_Required work:_
Return every line from the one with "server of the" through the one with "system a list", inclusive, exactly as it appears below.

_Supplied information:_
(* ===== verification/Prelude.v ===== *)
(** * Barista: a verification library for the Rust workspace under src/

    Barista is a build tool for Maven projects.  It parses POM files and
    merges them along their parent chain, walks the dependency graph to pick
    one version of each artifact, keeps artifacts in a content-addressed
    cache with a journalled index, records the outcome in a lockfile, and
    runs a multi-module build by sending actions to a daemon over one
    multiplexed connection.  This library models those parts and states what
    each of them guarantees to the next.

    ** Conventions

    A pure function is a Rocq function of the same name.  [Result] is
    [result], [Option] is [option], a panic is an [Err] or an extra outcome
    written out where it can happen.  A [&mut self] method takes the state and
    returns it, and keeps the changes made before an error.  A [String] is its
    UTF-8 bytes.  Machine integers are [Z] or [N]; their wrap-around or
    saturation is written out where it can be reached.  An [IndexMap] is an
    insertion-ordered association list, a [HashMap] or [BTreeMap] is a [gmap]
    listed in key order where the code iterates.  Concurrent code (the
    reactor's dispatch, the multiplexer) is a step relation whose steps are
    what a task does between two suspension points.  What lies outside the
    workspace is a class or a parameter with the documented law used:
    [Environment] and [FileSystem] (std), [Digest] (SHA-256), [Codec]
    (bincode and CRC-32), [ModuleTree] (the POM of a directory),
    [QuickXml], [PlainXml] and [XmlErrors] (the event stream and entity
    decoding of quick-xml), [ConfigReader] (the TOML reader), [Http], [Sha1]
    and [ErrorText] (the HTTP client and the texts of its errors), [Ranges]
    and [PubGrub] (the version sets and the solver of pubgrub), [Rustls] (the
    TLS handshake, which refuses a client without a certificate when there is
    a verifier), the transport.

    ** Files

    - [Prelude]: results, bytes and strings, generic lemmas, tactics, hints.
    - [Version], [Coords], [VersionSpec]: crates/barista-version/src/lib.rs,
      barista-coords/src/lib.rs and barista-resolver/src/version_spec.rs.
    - [Xml]: the event loops shared by the readers of XML documents.
    - [Pom], [PomXml], [Effective], [Profile]: raw.rs (data, then readers),
      effective.rs and profile.rs of barista-pom.  [PomXml.parse_pom] reads a
      document; [Effective.build_effective] merges the parent chain and
      interpolates; [Profile.resolve_pom] adds BOM imports, profiles and
      managed dependencies.
    - [Settings], [Config], [Loader]: settings_xml.rs, schema.rs with
      barista_toml.rs, and sources.rs of barista-config, with [LoaderFacts].
    - [Source], [MetadataXml], [Skipper], [Oreq], [Walker]: source.rs with
      snapshot.rs, skipper.rs, oreq.rs and walker.rs of barista-resolver.  [Walker.walk]
      calls [resolve_pom] for each artifact and reaches the cache through the
      [MetadataSource] class of [Source].  [WalkerFacts] and [WalkerGraph]
      hold its theorems.
    - [Strict], [StrictFormat]: strict.rs and strict_format.rs of
      barista-resolver.  [Strict.resolve_strict] reads the universe through
      the same [MetadataSource] class and hands it to the solver;
      [StrictFacts] holds its theorems, [StrictRuns] concrete solvers.
    - [Cas], [Journal], [Index], [Gc]: cas.rs, journal.rs, index.rs, gc.rs and
      recovery.rs of barista-cache, with [JournalFacts] and [IndexFacts].
    - [Fetch], [CacheSource]: fetch.rs with checksum.rs, and source.rs of
      barista-cache, with [CacheSourceFacts].  [CacheSource] implements the
      operations of [MetadataSource] over the store and the index, and
      recovers a missing blob from a remote cache or from the repository.
      [Locks] is lock.rs with the order in which source.rs takes the two
      locks, as a system of processes and tasks; [LocksFacts] holds its
      theorems.
    - [ActionGraph], [Reactor]: action_graph/mod.rs, cmd/maven_vocab.rs and
      cmd/reactor.rs of barista-cli, with [ReactorFacts] and [ReactorRun].
    - [SortBy], [Lockfile], [LockStore], [LockDiff]: schema.rs with mode.rs
      and signature.rs, its file on disk, and diff.rs of barista-lockfile,
      with [LockfileFacts] and [LockDiffFacts].
    - [Project], [M2], [Pull], [Pour]: project.rs of barista-cli, m2.rs of
      barista-cache, cmd/pull.rs and cmd/pour.rs of barista-cli.  [Pull]
      composes the loader, the readers, [resolve_pom], [walk], the cache, the
      mirror and the lockfile; [PullFacts] holds its theorems and [PullRuns]
      a concrete machine.
    - [Mux]: mux/mod.rs, mux/handle.rs and mux/cancel.rs of barista-ipc, with
      [MuxFacts], [MuxStream] and [MuxRuns].
    - [Workers], [Launcher], [Respawn]: daemon/workers.rs, launcher.rs with
      maven_home.rs, and respawn.rs of barista-cli, with [LauncherFacts].  The
      machine (processes, clock, files, sockets) is the class [Os], a session
      with the daemon the class [Daemon]; [Respawn.attempt_faithful] joins the
      latter to [Mux].
    - [Request], [CiRepro], [Dispatch], [NoDaemon], [Verify], [Shot]: the
      request of an action (action_graph/mod.rs and the messages it fills),
      cmd/ci_repro.rs, the loop over the actions that verify.rs and shot.rs
      share, cmd/no_daemon.rs, cmd/verify.rs and cmd/shot.rs of barista-cli.
      [Verify] composes the project root, the loader, [Pour], [Reactor], the
      launcher and [Respawn]; the modules of a level run in every
      interleaving of their attempts and restarts.  [VerifyFacts] holds its
      theorems, [DaemonRuns] a concrete machine and its runs.
    - [RoasteryStore], [RoasteryAuth], [RoasteryHttp], [RoasteryGrpc]: the
      server of the remote cache, roastery/src: storage/ with error.rs,
      config.rs with auth/ and server.rs, proto/barista.rs with upstream/, and
      proto/reapi.rs with reapi/resource.rs.  Between two calls of the file
      system a list of turns lets other requests act and calls fail.
      [RoasteryClient] is barista-roastery-client, whose HTTP client is the
      class [Exchange]; the server is one instance of it.  [RoasteryFacts]
      holds the theorems, [RoasteryRuns] a concrete server.

    ** What the theorems show

    - Versions: the order on numeric versions is the numeric order, [cmp] is
      antisymmetric but not transitive, normalization reaches a normal form,
      a requirement with brackets admits a version exactly when one of its
      pieces does, a bracket with its bound and a parenthesis without, and
      printed requirements and coordinates parse back.
    - POMs: the parent chain and the merge are characterised exactly,
      interpolation replaces every placeholder it can, BOM expansion leaves no
      import behind, and a resolved POM has concrete, managed dependencies.
    - XML readers: the event loops of POMs, snapshot metadata and settings
      compute, on the events of any element tree, a function defined by
      recursion on the tree.
    - Configuration: each field of the loaded configuration comes from the
      first source that sets it, in the documented order, and the search for
      a project file ends.
    - Resolution: the walk ends on a finite universe of coordinates; its graph
      is a tree of nearest winners in which every declared dependency that the
      rules do not drop is accounted for; the request optimiser changes no
      result and the skipper no graph.  The version texts of a strict
      resolution satisfy the requirements that were declared (for a spec
      whose bounds are in order, and over the part of the version order that
      is one), the solver asks only for what was read before and sees only
      declared edges, and the reading ends.
    - Cache: a stored object is read back and never altered; the journal
      replays exactly what was appended; the index reopens to the state it
      had; a crash after any prefix of an operation's file writes, its last
      append torn anywhere, leaves an index that reopens to the state before
      or after the operation, but for a torn header; recovery is idempotent
      and always ends; collection evicts the least recently used rows down to
      the watermark; the recovery scan removes exactly the dangling rows that
      can be removed and the orphaned blobs.  What the cache source returns has the digest it is
      stored under, a coordinate keeps its answer, and a remote cache changes
      no answer as long as the sizes it announces can be allocated.  At most one task over all processes fetches an artifact, a
      lock is never left behind, a timeout is truthful, and the locks cannot
      deadlock.
    - Reactor: the level sort is exact and its cycle report is a cycle; in
      every interleaving the dispatch respects budget and dependencies, ends,
      and returns the result of the level-by-level fold.
    - Lockfile: timestamps are the proleptic Gregorian calendar, a frozen
      lockfile is accepted exactly when its signature matches, and the diff of
      two lockfiles pairs their entries and reports each pair that differs as
      the change that it is.
    - Commands: a successful pull records exactly the resolved graph, with
      every artifact in the store, the index and the mirror; a failed or a
      frozen one keeps the lockfile; a second one changes nothing; a pour
      after it places the pinned bytes.  Wherever the write of the lockfile
      stops, the file has its old or its new text.  Links of the mirror are
      counted, and linked artifacts survive the collector.
    - Multiplexer: each client receives exactly the stream its peer sent for
      its correlation id, up to its terminal event or a crash report, in every
      interleaving in which its own writes succeed; queues stay within their
      bounds.
    - Daemon and lifecycle: finding or starting a daemon ends and gives a
      socket that accepted a connection; an attempt reports what the daemon
      sent or a crash; an exit code of 0 means that every phase ran for every
      module, in the order of discovery, with exit code 0, unless a task was
      lost; the daemon receives the requests of the phases in order, each once,
      or twice after a crash; the credentials are those of the named servers
      of the loaded settings, they go to the deploy action only, and an
      encrypted one is refused;
      a shot is warm exactly when what the last one saw is unchanged; all
      parts of a reproducibility seed name one instant.
    - Remote cache: under any requests, interference and failures every file
      of the store hashes to its name and nothing is lost; a blob that is
      served has the digest asked for, and a digest that is confirmed is
      stored; an upload over either protocol can be
      read over both; the client's batch query is exact; a server that can be
      reached from outside admits nobody without a token or a certificate,
      and both protocols admit the same requests.

    Theorems whose name states a defect ([cmp_not_transitive],
    [eq_cmp_mismatch], [interp_mangles_non_ascii], [depmgt_parent_wins],
    [profile_bom_not_expanded], [strip_snapshot_panics],
    [skipper_masks_errors], [straddling_put_lost],
    [concurrent_compact_loses_put], [torn_header_fatal],
    [gc_dangles_shared_blob], [panicked_module_passes],
    [release_reported_as_downgrade], [diff_order_matters],
    [event_after_crash_report], [server_entry_leaks],
    [entity_reference_dropped], [configured_settings_path_ignored],
    [strict_ignores_management], [range_text_garbled], [recheck_idle],
    [m2_path_escapes], [frozen_writes], [scope_ignored], [strict_ignored],
    [no_fetch_writes_nothing], [no_fetch_panics], [deploy_submitted_twice],
    [respawn_keeps_pid_file], [respawn_waits_forever], [two_daemons],
    [arguments_ignored], [workers_round_up], [coords_name_a_host],
    [reupload_not_verified], [batch_read_unlimited], [token_not_enough],
    [announced_size_panics], [lost_task_passes]) are proved behaviours of the
    code that depart from its comments or purpose.

    ** Fuel

    Recursion that is not structural takes fuel, and running out is a value
    ([None]) distinct from every result of the code.  The parsers
    ([Version.parse_loop], [VersionSpec.parse_hard_loop],
    [Effective.pass_loop]) consume a byte per round and get one unit per byte;
    [parse_terminates] and [parse_hard_total] show that this is enough.
    [Effective.interp] keeps the code's own limit on passes.  The journal
    readers get one unit per byte of the file, enough by [open_terminates].
    [Reactor.kahn_loop] gets one unit per module and [cycle_walk] two more
    than the modules; [reactor_exact] shows that neither runs out.
    [Reactor.discover_at] follows the directory tree, which the code itself
    does not bound.  [Walker.walk] takes its fuel as an argument;
    [walk_terminates] gives an amount that is enough whenever the coordinates
    reachable from the root are finite; [Strict.bfs] is bounded in the same
    way by [prefetch_terminates].  The XML loops get one unit per event,
    enough by [parse_pom_total] and [parse_settings_ends];
    [Loader.find_loop] gets one per byte of the path, enough by
    [find_project_config_exact] and [load_total], and so does
    [Project.walk_up], by [project_root_exact]; [Pull.attr_loop] moves past an
    occurrence each round ([declares_total]), and [pull_total] shows that a
    pull returns whenever its walk does; the byte rewriters of
    [Fetch] and [CacheSource] get one per byte.  The loops of [Launcher] sleep
    25 and 50 milliseconds a round and get one unit per such step of
    their timeout, enough by [wait_for_ready_exact]; [Respawn] makes two
    attempts, which is all the code makes, and ends by [submit_total].
    [RoasteryGrpc.chunks] gets one unit for each byte and
    [RoasteryClient.missing_loop] one for each digest, enough by
    [chunks_concat] and [missing_exact].

    ** Not modelled

    The tokenizer of quick-xml, the HTTP and TLS client, the pubgrub solver
    and the codecs, which are third-party and enter as classes; the
    memory-mapped POM blobs; sockets and peer credentials; the taps file and
    the .mvn directory; of the
    remote cache the stubs for S3 and GCS, the matching of routes,
    metrics, and responses cut off while they are streamed; traffic capture and analysis, telemetry, benchmarks
    and test fixtures; argument parsing and output of the command line.  Of
    the daemon's launcher, the text of error messages and the paths of
    Windows.  The worker budget of the lifecycle commands is not imposed, so
    that what is shown of every interleaving holds of those within it; a
    session with the daemon is one step of a module, and a thread panics
    between two steps only.  An attempt on a lock file and the poll that takes
    its answer are one step.  barback, the Java daemon. *)

From stdpp Require Export base gmap strings list numbers.
From Stdlib Require Export Ascii String.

_Reply:_
      server of the remote cache, roastery/src: storage/ with error.rs,
      config.rs with auth/ and server.rs, proto/barista.rs with upstream/, and
      proto/reapi.rs with reapi/resource.rs.  Between two calls of the file
      system a list of turns lets other requests act and calls fail.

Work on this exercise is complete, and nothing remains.